Say how many of the lines below hold "unfold", writing the number and nothing more.
Materials provided: Begin
(** The WAL and the checkpoints account for the store.  In every history
    of mutations, checkpoints and SQL appends, the WAL holds consecutive
    sequence numbers that start after the last checkpoint's [last_sequence] and
    end at the engine's sequence, and the store is the WAL replayed over the
    state of the last checkpoint, whose size the manifest records. *)
Theorem wal_covers_since_checkpoint (c : DurabilityConfig) (ops : list engine_op) :
  wal_enabled c = true → N.of_nat (length ops) <= u64_max →
  ∃ base, checkpointed (fold_left engine_step ops (with_config c)) base.
Proof.
  intros Hc Hlen. apply (checkpointed_run ops (with_config c) ∅); [|done].
  split_and!; try done.
Qed.

Lemma wal_covers_since_checkpoint_witness :
  ∃ base, checkpointed
    (fold_left engine_step [EAppend 1 "a" "1"; EForceCheckpoint; EAppend 2 "b" "2"]
       (with_config default_config)) base.
Proof.
  apply (wal_covers_since_checkpoint default_config); [reflexivity|vm_compute; congruence].
Defined.

(** A failed WAL write is not undone.  When appending to the file fails the
    caller gets the error, but the engine already holds the mutation and has
    used its sequence number, so later reads see a value that a restart loses. *)
Theorem failed_append_stays_visible (e : InMemoryDurabilityEngine)
    (now : N) (k v file : string) :
  wal_enabled (config e) = true →
  let '(r, e', file') := append_mutation_with_adapter false now k v e file in
  r = Err Io ∧ get k e' = Some v ∧ seq e' = u64_add (seq e) 1 ∧ file' = file.
Proof.
  intros Hw. unfold append_mutation_with_adapter. cbn [append_mutation config wal_enabled].
  rewrite Hw. cbn [append]. unfold get. simpl. by rewrite lookup_insert_eq.
Qed.

Lemma failed_append_stays_visible_witness :
  let '(r, e', file') :=
    append_mutation_with_adapter false 5 "k" "v" (with_config default_config) "" in
  r = Err Io ∧ get "k" e' = Some "v" ∧ seq e' = 1 ∧ file' = "".
Proof.
  apply (failed_append_stays_visible (with_config default_config) 5 "k" "v" "").
  reflexivity.
Defined.

(** SQL streams.  For every engine that persists SQL (the in-memory engine
    is one), a batch append keeps both streams in order, adds to each stream
    exactly the batch's statements of its kind, and returns the 1-based position
    each statement took. *)
Theorem sql_batch_appends_in_order {E : Type} `{!DurabilityEngine E} `{!PersistsSql E}
    (entries : list (SqlWalKind * string)) (e : E) (k : SqlWalKind) :
  let '(ss, e') := append_sql_batch entries e in
  iter_sql k e' = iter_sql k e ++ map snd (filter (fun p => p.1 = k) entries) ∧
  sql_count k e' = (sql_count k e + length (filter (fun p => p.1 = k) entries))%nat ∧
  map snd (filter (fun p => p.1 = k) (zip (map fst entries) ss))
  = map (fun i => N.of_nat (S (length (iter_sql k e) + i)))
      (List.seq 0 (length (filter (fun p => p.1 = k) entries))).
Proof.
  revert e. induction entries as [|[k0 sql] entries IH]; intros e; cbn [append_sql_batch].
  - simpl. by rewrite app_nil_r, Nat.add_0_r.
  - pose proof (append_sql_seq k0 sql e) as Hs. pose proof (append_sql_iter k0 sql e k) as Hi.
    destruct (append_sql k0 sql e) as [s e1]. cbn [fst snd] in Hs, Hi.
    specialize (IH e1). destruct (append_sql_batch entries e1) as [ss e2].
    destruct IH as (IH1 & IH2 & IH3). rewrite !sql_count_iter in *. rewrite Hi in IH1, IH2, IH3.
    cbn [map zip zip_with fst]. rewrite !filter_cons. cbn [fst].
    destruct (decide (k0 = k)) as [<-|Hne]; [|done].
    split_and!.
    + by rewrite IH1, <- app_assoc.
    + rewrite IH2, length_app. simpl. lia.
    + simpl. rewrite Hs, Nat.add_0_r. f_equal. rewrite IH3, length_app. simpl.
      rewrite <- seq_shift, map_map. apply map_ext. intros i. f_equal. lia.
Qed.

Lemma sql_batch_appends_in_order_witness :
  let '(ss, e') := append_sql_batch [(Ddl, "CREATE"); (Dml, "I1"); (Dml, "I2")]
                     (with_config default_config) in
  iter_sql Dml e' = ["I1"; "I2"].
Proof.
  refine (proj1 (sql_batch_appends_in_order [(Ddl, "CREATE"); (Dml, "I1"); (Dml, "I2")]
    (with_config default_config) Dml)).
Defined.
Materials provided: End
The completed task:
2